И снова возвращение к содержанию страниц дневника…

До чего же должен был дойти произвол фашистских оккупантов, что в августе 1942 года выпустила свой знаменитый манифест Зофья Коссак-Щуцкая — польская писательница, журналистка, участница польского Сопротивления, одна из основательниц Совета помощи евреям:

«В варшавском гетто, за стеной, отрезающей его от мира, несколько сотен тысяч обречённых ожидают своей смерти. Для них нет надежды на спасение, нет ниоткуда помощи…

Число убитых евреев перевалило за миллион, и эта цифра увеличивается с каждым днём. Погибают все. Богачи и бедняки, старики и женщины, мужчины и молодёжь, грудные дети… Все они провинились тем, что родились в еврейской нации, приговорённой Гитлером к уничтожению.

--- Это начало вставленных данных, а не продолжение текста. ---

(** * swfsm/activity: interceptors and the coordinated activity adapter

    A shallow embedding of [activity/interceptors.go] and of the coordinated
    activity adapter that follows it in the same source file
    ([heartbeat] and [coordinate]), together with the properties of the
    natural-language specification that concern them.

    Go constructs are rendered as follows.
    - [interface{}] values and [error] values are nil-able: [option].
    - A nil-able func field is an [option] of a state transformer; calling
      a nil func value panics.
    - The two goroutines of a session (the adapter running [coordinate] and
      the monitor running [heartbeat]) are two program counters in one
      [state]; a schedule (a list of [action]s) resolves every choice the Go
      runtime makes: which goroutine runs, which ready [select] case is
      taken, when a ticker fires and how much time passes.
    - [make(chan error)] is an unbuffered channel: a send completes only in
      a rendezvous with a receive executed by another goroutine.
    - [time.Ticker] is a clock with a one-slot channel buffer. *)

From Stdlib Require Import ZArith List String Bool Lia.
Import ListNotations.
Open Scope string_scope.
Open Scope list_scope.
Open Scope Z_scope.

(* ------------------------------------------------------------------ *)
(** ** FuncInterceptor (interceptors.go, lines 15-49) *)

Module Interceptor.

Section Hooks.
(** [World] is whatever a hook may touch; [Task] stands for
    [*swf.PollForActivityTaskOutput], [Result] for [interface{}] and
    [Err] for [error]. *)
Variables World Task Result Err : Type.

(** Outcome of running a piece of Go code from world [w]. *)
Inductive run_result :=
| Returned (w : World)
| Panicked.

(** Calling a func value: a nil func value panics, otherwise the body
    runs once on the arguments. *)
Definition call {A : Type} (fn : option (A -> World -> World)) (a : A)
  (w : World) : run_result :=
  match fn with
  | Some f => Returned (f a w)
  | None => Panicked
  end.

Record FuncInterceptor := {
  BeforeTaskFn : option (Task -> World -> World);
  AfterTaskCompleteFn : option (Task * Result -> World -> World);
  AfterTaskFailedFn : option (Task * Err -> World -> World);
  AfterTaskCanceledFn : option (Task * string -> World -> World)
}.

Definition is_nil {A : Type} (fn : option A) : bool :=
  match fn with Some _ => false | None => true end.

(** if i.BeforeTaskFn != nil { i.BeforeTaskFn(activity) } *)
Definition BeforeTask (i : FuncInterceptor) (activity : Task) (w : World)
  : run_result :=
  if negb (is_nil (BeforeTaskFn i)) then call (BeforeTaskFn i) activity w
  else Returned w.

Definition AfterTaskComplete (i : FuncInterceptor) (activity : Task)
  (result : Result) (w : World) : run_result :=
  if negb (is_nil (AfterTaskCompleteFn i))
  then call (AfterTaskCompleteFn i) (activity, result) w
  else Returned w.

Definition AfterTaskFailed (i : FuncInterceptor) (activity : Task)
  (err : Err) (w : World) : run_result :=
  if negb (is_nil (AfterTaskFailedFn i))
  then call (AfterTaskFailedFn i) (activity, err) w
  else Returned w.

Definition AfterTaskCanceled (i : FuncInterceptor) (activity : Task)
  (details : string) (w : World) : run_result :=
  if negb (is_nil (AfterTaskCanceledFn i))
  then call (AfterTaskCanceledFn i) (activity, details) w
  else Returned w.
End Hooks.

Arguments Returned {World} w.
Arguments Panicked {World}.
Arguments BeforeTaskFn {World Task Result Err} _.
Arguments AfterTaskCompleteFn {World Task Result Err} _.
Arguments AfterTaskFailedFn {World Task Result Err} _.
Arguments AfterTaskCanceledFn {World Task Result Err} _.
Arguments BeforeTask {World Task Result Err} i activity w.
Arguments AfterTaskComplete {World Task Result Err} i activity result w.
Arguments AfterTaskFailed {World Task Result Err} i activity err w.
Arguments AfterTaskCanceled {World Task Result Err} i activity details w.

End Interceptor.
Fixpoint drop (n : nat) (s : string) : string :=
  match n, s with
  | S n', String _ s' => drop n' s'
  | _, _ => s
  end.

Definition minus_sign (negative : bool) : string :=
  if negative then "-" else EmptyString.

(** Number::toString in radix 10, steps 2 to 11: plain digits with the
    decimal point where it falls when [-5 <= n <= 21], and otherwise the
    exponent form. *)
Definition Number_toString (x : Number) : string :=
  match x with
  | Zero _ => "0"
  | Infinite negative => minus_sign negative ++ "Infinity"
  | Finite negative s n =>
      let d := digits s in
      let k := Z.of_nat (String.length d) in
      minus_sign negative ++
      (if (-5 <=? n)%Z && (n <=? 21)%Z then
         if (k <=? n)%Z then d ++ zeros (Z.to_nat (n - k))
         else if (0 <? n)%Z then
           take (Z.to_nat n) d ++ "." ++ drop (Z.to_nat n) d
         else "0." ++ zeros (Z.to_nat (- n)) ++ d
       else
         let e := (if (n <? 0)%Z then "-" else "+")
                    ++ integer_toString (Z.abs (n - 1)) in
         match d with
         | String c EmptyString => String c EmptyString ++ "e" ++ e
         | _ => take 1 d ++ "." ++ drop 1 d ++ "e" ++ e
         end)
  end.

Definition isFinite (x : Number) : bool :=
  match x with
  | Zero _ | Finite _ _ _ => true
  | Infinite _ => false
  end.

Definition LF : string := String (ascii_of_nat 10) EmptyString.

Definition hex_digit (n : nat) : ascii :=
  match n with
  | 0 => "0" | 1 => "1" | 2 => "2" | 3 => "3" | 4 => "4"
  | 5 => "5" | 6 => "6" | 7 => "7" | 8 => "8" | 9 => "9"
  | 10 => "a" | 11 => "b" | 12 => "c" | 13 => "d" | 14 => "e"
  | _ => "f"
  end%char.

Definition backslash : string := String (ascii_of_nat 92) EmptyString.
Definition dquote : string := String (ascii_of_nat 34) EmptyString.

(** UnicodeEscape of a code unit below 256: backslash, u, then four
    lowercase hexadecimal digits. *)
Definition UnicodeEscape (c : ascii) : string :=
  let n := nat_of_ascii c in
  backslash ++ "u00"
    ++ String (hex_digit (n / 16)) (String (hex_digit (n mod 16)) EmptyString).

(** One step of QuoteJSONString: the short escapes of BACKSPACE, TAB, LF,
    FF, CR, the double quote and the backslash; a UnicodeEscape for the
    other control characters; every other code unit unchanged. *)
Definition quote_char (c : ascii) : string :=
  match nat_of_ascii c with
  | 8 => backslash ++ "b"
  | 9 => backslash ++ "t"
  | 10 => backslash ++ "n"
  | 12 => backslash ++ "f"
  | 13 => backslash ++ "r"
  | 34 => backslash ++ dquote
  | 92 => backslash ++ backslash
  | n => if Nat.ltb n 32 then UnicodeEscape c else String c EmptyString
  end.

Fixpoint quote_chars (s : string) : string :=
  match s with
  | EmptyString => EmptyString
  | String c s' => quote_char c ++ quote_chars s'
  end.

Definition QuoteJSONString (s : string) : string :=
  dquote ++ quote_chars s ++ dquote.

Мир смотрит на это преступление, которое страшнее всего того, что видела история, и молчит. Резня миллионов беззащитных людей совершается среди всеобщего враждебного молчания. Молчат палачи, не похваляются тем, что делают. Не поднимают свои голоса ни Англия, ни Америка, молчит даже влиятельное международное еврейство, так некогда чуткое к каждой обиде в отношении своих. Молчат и поляки. Польские политические друзья евреев ограничиваются журналистскими заметками, польские противники евреев проявляют отсутствие интереса к чужому для них делу. Погибающие евреи окружены одними умывающими руки Пилатами.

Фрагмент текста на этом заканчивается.